Kirsty turns to leave the crime scene blame-free, having gotten away with it all, but she's stopped by Detective Lange. He gives her the Puzzle Box, since it was her anniversary present and he doesn't think it counts as any kind of evidence. She thanks him and walks away, knowing that she's free but also always being watched by Hell. Never Free, Always Escaping, as it were. The End.

This was a headtrip and a half. Whatever you keep expecting, the movie pulls the rug from under you and keeps going! (That is both a praise and a critique.) It took the previous movie's idea of a Hellraiser afterlife, mixed it into the main story from the Hellraiser 1 and 2 plotlines, and got a great story thread spinning! The only thing that falls flat is the execution. The amnesia angle wasn't made obvious, nor was the month-long time jump, nor was the actor's reactions. Trevor had the same bland confused reaction to everything, which was "I'm sorry, what?" and that will just puzzle the audience more if they're already lost! This movie needed to give us a more solid anchoring point than Trevor, is what I'm saying. Otherwise, like I said, this movie's worth a watch or two.

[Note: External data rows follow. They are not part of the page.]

(* ===== verification/FanoutMapFacts.v ===== *)
(** * Correctness of the source map and of the builder's report

    A line number of the rendered map names the member row the failure handler picks, and an
    accepted report of the builder is the member snapshot, no member more or less. *)

From stdpp Require Import pretty.
From Stdlib Require Import Ascii.
From S2P Require Import Prelude Json JsonText JobModels Catalog RetryConfig Conditions MemberName.
From S2P Require Import Leases Engine Durability BundleGroup Copies Scrub Accumulator FanoutMap.
From S2P Require Import AccumulatorFacts NamingFacts FanoutFacts.

(** ** Splitting what was joined *)

Lemma split_on_cons sep s t :
  lacks sep s = true → split_on sep (s +:+ String sep t) = s :: split_on sep t.
Proof.
  induction s as [|c s IH]; rewrite ?string_nil_app, ?string_cons_app; cbn.
  - by rewrite Ascii.eqb_refl.
  - intros [Hc Hs]%andb_true_iff. apply negb_true_iff in Hc. rewrite Hc, IH by done. done.
Qed.

Lemma split_on_lacks sep s : lacks sep s = true → split_on sep s = [s].
Proof.
  induction s as [|c s IH]; cbn; [done|]. intros [Hc Hs]%andb_true_iff. apply negb_true_iff in Hc.
  by rewrite Hc, IH.
Qed.

Lemma split_on_join sep l t :
  Forall (λ s, lacks sep s = true) l →
  split_on sep (join (String sep "") l +:+ String sep t) =
    (match l with [] => [""] | _ => l end) ++ split_on sep t.
Proof.
  induction 1 as [|s l Hs Hl IH].
  - cbn [join]. by rewrite split_on_cons.
  - cbn [join]. destruct l as [|s' l]; [by rewrite split_on_cons|].
    rewrite !string_app_assoc, string_cons_app, string_nil_app, split_on_cons by done.
    rewrite IH. done.
Qed.

Lemma split_on_join_end sep l :
  Forall (λ s, lacks sep s = true) l → l ≠ [] → split_on sep (join (String sep "") l) = l.
Proof.
  induction 1 as [|s l Hs Hl IH]; [done|]. intros _. cbn [join]. destruct l as [|s' l].
  - by apply split_on_lacks.
  - rewrite string_cons_app, string_nil_app, split_on_cons by done. by rewrite IH.
Qed.

Lemma join_lacks sep c l :
  Ascii.eqb c sep = false → Forall (λ s, lacks sep s = true) l → lacks sep (join (String c "") l) = true.
Proof.
  intros Hc. induction 1 as [|s l Hs Hl IH]; [done|]. cbn [join]. destruct l as [|s' l]; [done|].
  rewrite !lacks_app, Hs, IH. cbn. by rewrite Hc.
Qed.

(** ** Numbers and digests hold no separator *)

Definition control (c : ascii) : Prop := (nat_of_ascii c < 32)%nat.

Lemma control_neq c sep : control sep → (32 ≤ nat_of_ascii c)%nat → Ascii.eqb c sep = false.
Proof.
  unfold control. intros Hs Hc. destruct (Ascii.eqb_spec c sep) as [->|]; [lia|done].
Qed.

Lemma lacks_char sep c : control sep → (32 ≤ nat_of_ascii c)%nat → lacks sep (String c "") = true.
Proof. intros Hs Hc. cbn [lacks]. by rewrite control_neq. Qed.

Lemma pretty_N_go_lacks sep x s : control sep → lacks sep s = true → lacks sep (pretty_N_go x s) = true.
Proof.
  intros Hsep. revert s. induction (N.lt_wf_0 x) as [x _ IH]; intros s Hs.
  destruct (decide (0 < x)%N) as [Hx|Hx].
  - rewrite pretty_N_go_step by done. apply IH; [by apply N.div_lt|]. cbn. rewrite Hs.
    rewrite control_neq; [done|done|]. unfold pretty_N_char. repeat case_match; vm_compute; lia.
  - assert (x = 0%N) as -> by lia. done.
Qed.

Lemma pretty_N_lacks sep (n : N) : control sep → lacks sep (pretty n) = true.
Proof.
  intros Hsep. unfold pretty, pretty_N. case_decide.
  - by apply lacks_char; [|vm_compute; lia].
  - by apply pretty_N_go_lacks.
Qed.

Lemma pretty_Z_lacks sep (n : Z) : control sep → lacks sep (pretty n) = true.
Proof.
  intros Hsep. unfold pretty, pretty_Z. destruct n; [|by apply pretty_N_lacks|].
  - by apply lacks_char; [|vm_compute; lia].
  - rewrite lacks_app, (lacks_char sep); [|done|vm_compute; lia].
    change (pretty p) with (pretty (N.pos p)). by rewrite pretty_N_lacks.
Qed.

Lemma hex_lacks sep b : control sep → lacks sep (bytes_hex b) = true.
Proof.
  intros Hsep. assert (Hd : ∀ m, (m < 16)%nat → Ascii.eqb (hex_digit m) sep = false).
  { intros m Hm. apply control_neq; [done|]. do 16 (destruct m as [|m]; [vm_compute; lia|]). lia. }
  induction b as [|c b IH]; [done|]. cbn [bytes_hex lacks]. rewrite IH, !Hd; [done|..].
  - apply Nat.mod_upper_bound. lia.
  - pose proof (nat_ascii_bounded c). apply Nat.Div0.div_lt_upper_bound. lia.
Qed.

(** ** Lines of the map *)

(** Paths without tab and newline. *)
Definition plain_path (p : string) : Prop :=
  lacks (ascii_of_nat 9) p = true ∧ lacks (ascii_of_nat 10) p = true.

Definition plain_entry (e : SourceMapEntry) : Prop :=
  plain_path (sme_archive_path e) ∧ plain_path (sme_source_path e).

Lemma fields_lack sep e :
  control sep → lacks sep (sme_archive_path e) = true → lacks sep (sme_source_path e) = true →
  Forall (λ s, lacks sep s = true) (source_map_fields e).
Proof.
  intros Hsep Ha Hs. unfold source_map_fields.
  repeat constructor; [done|done|by apply hex_lacks|by apply pretty_Z_lacks|].
  destruct (sme_ingest_item_id e); [by apply pretty_Z_lacks|done].
Qed.

Lemma map_line_fields entries i e :
  Forall plain_entry entries → entries !! i = Some e →
  ∃ line, split_on (ascii_of_nat 10) (render_source_map entries) !! S i = Some line ∧
    split_on (ascii_of_nat 9) line = source_map_fields e.
Proof.
  intros Hall Hi. exists (join TAB (source_map_fields e)). split.
  - unfold render_source_map, NEWLINE. rewrite split_on_join.
    + cbn [source_map_lines fmap list_fmap]. rewrite <- app_comm_cons. cbn [lookup list_lookup].
      apply lookup_app_l_Some. rewrite !list_lookup_fmap, Hi. done.
    + constructor; [done|]. apply Forall_fmap, Forall_fmap. eapply Forall_impl; [exact Hall|].
      intros x [[_ Ha] [_ Hs]]. apply join_lacks; [done|]. apply fields_lack; [vm_compute; lia|done..].
  - apply split_on_join_end; [|done]. apply fields_lack; [vm_compute; lia|..];
      rewrite Forall_forall in Hall; by apply (Hall e (list_elem_of_lookup_2 _ _ _ Hi)).
Qed.

(** The handler quarantines the member whose map row the builder refused.  If no path of the
    snapshot holds a tab or a newline and the builder's message names line [n] of the map, then line
    [n] of the text that was sent holds exactly the path, source, digest and size of the row that is
    picked. *)
Lemma failure_attribution k rows ms text message n row :
  member_inputs_for_flush k rows = Ok ms → render_flush_map k ms (Some rows) = Ok text →
  Forall (λ m, plain_path (in_member_path m) ∧ plain_path (sf_path (in_source_path m))) ms →
  search_map_line message = Some n → identify_member_failure message rows = Some row →
  ∃ line source lineage, split_on (ascii_of_nat 10) text !! Z.to_nat (n - 1) = Some line ∧
    member_source_path row.2 = Ok (Some source) ∧
    split_on (ascii_of_nat 9) line =
      [bm_member_path row.2; sf_path source; bytes_hex (bm_file_sha256 row.2);
       pretty (bm_size_bytes row.2); lineage].
Proof.
  intros Hms Htext Hplain Hn Hrow. unfold identify_member_failure in Hrow. rewrite Hn in Hrow.
  case_bool; [|done]. split_bools.
  unfold render_flush_map in Htext. apply bind_Ok in Htext as (us & _ & [= <-]).
  apply collect_Ok in Hms. destruct (Forall2_lookup_l _ _ _ _ _ Hms Hrow) as (m & Hm & Hin).
  unfold member_input in Hin. apply bind_Ok in Hin as ([f|] & Hf & Hin); [|done]. injection Hin as Hin.
  destruct (map_line_fields (map_entry k <$> ms) (Z.to_nat (n - 2)) (map_entry k m)) as (line & Hl & Hs).
  - apply Forall_fmap. exact Hplain.
  - rewrite list_lookup_fmap, Hm. done.
  - replace (S (Z.to_nat (n - 2))) with (Z.to_nat (n - 1)) in Hl by lia.
    eexists line, f, _. split_and!; [exact Hl|exact Hf|]. rewrite Hs, <- Hin. reflexivity.
Qed.

Definition odd_member (bundle_id path source : string) : BundleMember := {|
  bm_bundle_id := bundle_id; bm_logical_asset_hash := "h"; bm_artifactclass := "masters";
  bm_member_path := path; bm_source_path := Some source; bm_size_bytes := 1;
  bm_file_sha256 := "d"; bm_source_metadata := None |}.

Definition newline_rows : list member_entry :=
  [(1, odd_member "b1" "a" ("/staging/a" +:+ NEWLINE +:+ "x")); (2, odd_member "b1" "c" "/staging/c")].

(** A newline in a source path defeats the attribution.  The flush accepts such a member and
    renders its path as it is, so the row takes two lines of the map and a refusal of line 3, which
    still belongs to the first member, quarantines the second one. *)
Lemma newline_source_misattributed :
  ∃ ms text row line,
    member_inputs_for_flush empty_cat newline_rows = Ok ms ∧
    render_flush_map empty_cat ms (Some newline_rows) = Ok text ∧
    identify_member_failure "rem: source map line 3: no such file" newline_rows = Some row ∧
    split_on (ascii_of_nat 10) text !! 2%nat = Some line ∧
    row.1 = 2 ∧ head (split_on (ascii_of_nat 9) line) = Some "x".
Proof.
  destruct (member_inputs_for_flush empty_cat newline_rows) as [ms|] eqn:Ems; [|run_ok Ems].
  destruct (render_flush_map empty_cat ms (Some newline_rows)) as [text|] eqn:Et.
  2: { exfalso. revert Ems Et. vm_compute. intros [= <-]. discriminate. }
  exists ms, text, (2, odd_member "b1" "c" "/staging/c").
  assert (Htext : text = render_source_map (map_entry empty_cat <$> ms)).
  { unfold render_flush_map in Et. by apply bind_Ok in Et as (us & _ & [= <-]). }
  eexists. split_and!; [done|done|reflexivity| |done|].
  - rewrite Htext. revert Ems. vm_compute. intros [= <-]. reflexivity.
  - vm_compute. reflexivity.
Qed.

(** ** The builder's report *)

Definition built_facts (b : BuiltMember) : bytes * string * Z * bytes :=
  (bt_logical_asset_hash b, bt_member_path b, bt_size_bytes b, bt_file_sha256 b).

Definition input_facts (m : MemberInput) : bytes * string * Z * bytes :=
  (in_logical_asset_hash m, in_member_path m, in_size_bytes m, in_file_sha256 m).

Section report_facts.
Context (parse_int : string → option Z) (json_str : json → string).

Lemma input_at_Some path ms m : input_at path ms = Some m → m ∈ ms ∧ in_member_path m = path.
Proof.
  unfold input_at. intros H%last_Some_elem_of. apply list_elem_of_filter in H as [? ?]. done.
Qed.

Lemma manifest_member_spec ms seen j b :
  manifest_member parse_int json_str ms seen j = Ok b →
  bt_member_path b ∉ seen ∧ ∃ m, m ∈ ms ∧ built_facts b = input_facts m.
Proof.
  unfold manifest_member. destruct j as [| | | | | |item]; try done.
  destruct (get_or "path" "member_path" item) as [| | |[|c p]| | |]; try done.
  destruct (input_at (String c p) ms) as [m|] eqn:Em; [|done]. apply input_at_Some in Em as [Hin Hp].
  intros ([] & Hs%raise_if_Ok & H)%bind_Ok. apply bind_Ok in H as ([] & _ & H).
  destruct (dget "sha256" item) as [[| | |s| | |]|]; try done. apply bind_Ok in H as ([] & _ & H).
  destruct (int_of _ _) as [lba|]; [|done]. injection H as <-. cbn.
  split; [rewrite Hp; by apply bool_decide_eq_false_1 in Hs|]. by exists m.
Qed.

Lemma manifest_members_spec ms seen items bs :
  manifest_members parse_int json_str ms seen items = Ok bs →
  NoDup (bt_member_path <$> bs) ∧
  ∀ b, b ∈ bs → bt_member_path b ∉ seen ∧ ∃ m, m ∈ ms ∧ built_facts b = input_facts m.
Proof.
  revert seen bs. induction items as [|j items IH]; intros seen bs; cbn.
  { intros [= <-]. split; [constructor|]. intros b []%not_elem_of_nil. }
  intros (b & Hb & (bs' & Hbs & [= <-])%bind_Ok)%bind_Ok.
  apply manifest_member_spec in Hb as [Hseen Hm]. apply IH in Hbs as [Hnd Hall]. split.
  - cbn. constructor; [|done]. intros (b' & Heq & Hb')%list_elem_of_fmap.
    destruct (Hall b' Hb') as [Hns _]. apply Hns. rewrite <- Heq. left.
  - intros b' [->|Hb']%elem_of_cons; [done|]. destruct (Hall b' Hb') as [Hns Hm'].
    split; [|done]. intros Hin. apply Hns. by right.
Qed.

(** An accepted build report describes exactly the members that were sent: as multisets, the
    asset hashes, paths, sizes and digests of the built members are those of the inputs, so a report
    that drops, adds, duplicates, resizes or rehashes a member is refused. *)
Lemma manifest_members_exact manifest ms bs :
  members_from_manifest parse_int json_str manifest ms = Ok bs →
  built_facts <$> bs ≡ₚ input_facts <$> ms.
Proof.
  unfold members_from_manifest. intros ([] & Hnd%raise_if_Ok & H)%bind_Ok.
  apply negb_false_iff, bool_decide_eq_true_1 in Hnd.
  destruct (dget "members" manifest) as [[| | | | |[|item items]|]|]; try done.
  apply bind_Ok in H as (bs' & Hbs & H). apply bind_Ok in H as ([] & Hom%raise_if_Ok & [= <-]).
  apply negb_false_iff, bool_decide_eq_true_1 in Hom.
  apply manifest_members_spec in Hbs as [Hndb Hall].
  assert (Hproj : ∀ b m, built_facts b = input_facts m → bt_member_path b = in_member_path m)
    by (intros b m; unfold built_facts, input_facts; congruence).
  apply NoDup_Permutation.
  - apply (NoDup_fmap_1 (λ x, x.1.1.2)). by rewrite <- list_fmap_compose.
  - apply (NoDup_fmap_1 (λ x, x.1.1.2)). by rewrite <- list_fmap_compose.
  - intros x. rewrite !list_elem_of_fmap. split.
    + intros (b & -> & Hb). destruct (Hall b Hb) as [_ (m & Hm & Heq)]. by exists m.
    + intros (m & -> & Hm).
      assert (Hp : in_member_path m ∈ bt_member_path <$> bs').
      { apply (omitted_nil ms); [done|]. by apply list_elem_of_fmap_2. }
      apply list_elem_of_fmap in Hp as (b & Hpb & Hb). destruct (Hall b Hb) as [_ (m' & Hm' & Heq)].
      exists b. split; [|done]. rewrite Heq. f_equal.
      apply list_elem_of_lookup in Hm as [i Hi], Hm' as [i' Hi'].
      assert (Hii : i = i'); [|congruence].
      eapply (NoDup_lookup _ _ _ (in_member_path m) Hnd); rewrite list_lookup_fmap;
        [by rewrite Hi|]. rewrite Hi'. cbn. f_equal. rewrite <- (Hproj b m') by done. done.
Qed.
End report_facts.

(Ana's Note: Trevor is played by Dean Winters, who I know is a better actor than this. I'm not sure what happened here, because it feels like he's sleep-walking his way through the film, and the film suffers for it. I would love to see a remake of this with clearer writing and more enthusiastic actors. Credit where it's due, though: Kirsty and Pinhead brought their best game, as always.)